(** [Engine::consume] *)
Definition h3_consume (id n : Z) : H3 unit := fun s =>
  if h_failed s then h_invalid s
  else match h_streams s !! id with
       | None => if n =? 0 then Returns tt s else h_invalid s
       | Some st =>
           if hs_unread st <? n then h_invalid s
           else
             (h_try (quic_consume id n) ;;;
              fun s =>
                let st := set_h_unread (wrap64 (hs_unread st - n)) st in
                let s := set_h_input (wrap64 (h_input_bytes s - n)) (put_h id st s) in
                Returns tt (if hs_closed st && (hs_unread st =? 0) then erase_h id s else s)) s
       end.

(** [Engine::cancel] *)
Definition h3_cancel (id : Z) : H3 unit := fun s =>
  if negb (h3_ready s) then h_invalid s
  else if (id <? 0) || (2 ^ 62 <=? id) || negb (id mod 4 =? 0) ||
          match h_streams s !! id with None => true | Some st => hs_closed st end
  then h_invalid s
  else
    let s := set_h_conn (h3_shutdown_stream_write id (h_conn s)) s in
    let '(rv, s) := serve_h3 (h3_shutdown_stream_read id (h_conn s)) s in
    (h_check rv ;;; h_try (quic_cancel id NGHTTP3_H3_REQUEST_CANCELLED)) s.

(** [Engine::shutdown_notice] *)
Definition h3_shutdown_notice : H3 unit := fun s =>
  if negb (h3_ready s) then h_invalid s
  else if h_final_goaway s then h_invalid s
  else if h_going s then Returns tt s
  else h_call h3_submit_shutdown_notice (set_h_going s).

(** [Engine::shutdown] *)
Definition h3_shutdown : H3 unit := fun s =>
  if negb (h3_ready s) || negb (h_going s) then h_invalid s
  else if h_final_goaway s then Returns tt s
  else (h_call h3_conn_shutdown ;;; out_modify set_h_final_goaway) s.

(** [Engine::close] *)
Definition h3_close (code now : Z) : H3 bytes := fun s => h_try (quic_close code now) (set_h_failed s).
End Engine.
Arguments HImpl T N : clear implicits.
Arguments H3 T N A : clear implicits.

◇ ◇ ◇ ◇ ◇ ◇ ◇

Above are the records; from them, give again exactly the lines from the one containing "if hs_unread st" through the one containing "let '(rv, s)", both included.

           if hs_unread st <? n then h_invalid s
           else
             (h_try (quic_consume id n) ;;;
              fun s =>
                let st := set_h_unread (wrap64 (hs_unread st - n)) st in
                let s := set_h_input (wrap64 (h_input_bytes s - n)) (put_h id st s) in
                Returns tt (if hs_closed st && (hs_unread st =? 0) then erase_h id s else s)) s
       end.

(** [Engine::cancel] *)
Definition h3_cancel (id : Z) : H3 unit := fun s =>
  if negb (h3_ready s) then h_invalid s
  else if (id <? 0) || (2 ^ 62 <=? id) || negb (id mod 4 =? 0) ||
          match h_streams s !! id with None => true | Some st => hs_closed st end
  then h_invalid s
  else
    let s := set_h_conn (h3_shutdown_stream_write id (h_conn s)) s in
    let '(rv, s) := serve_h3 (h3_shutdown_stream_read id (h_conn s)) s in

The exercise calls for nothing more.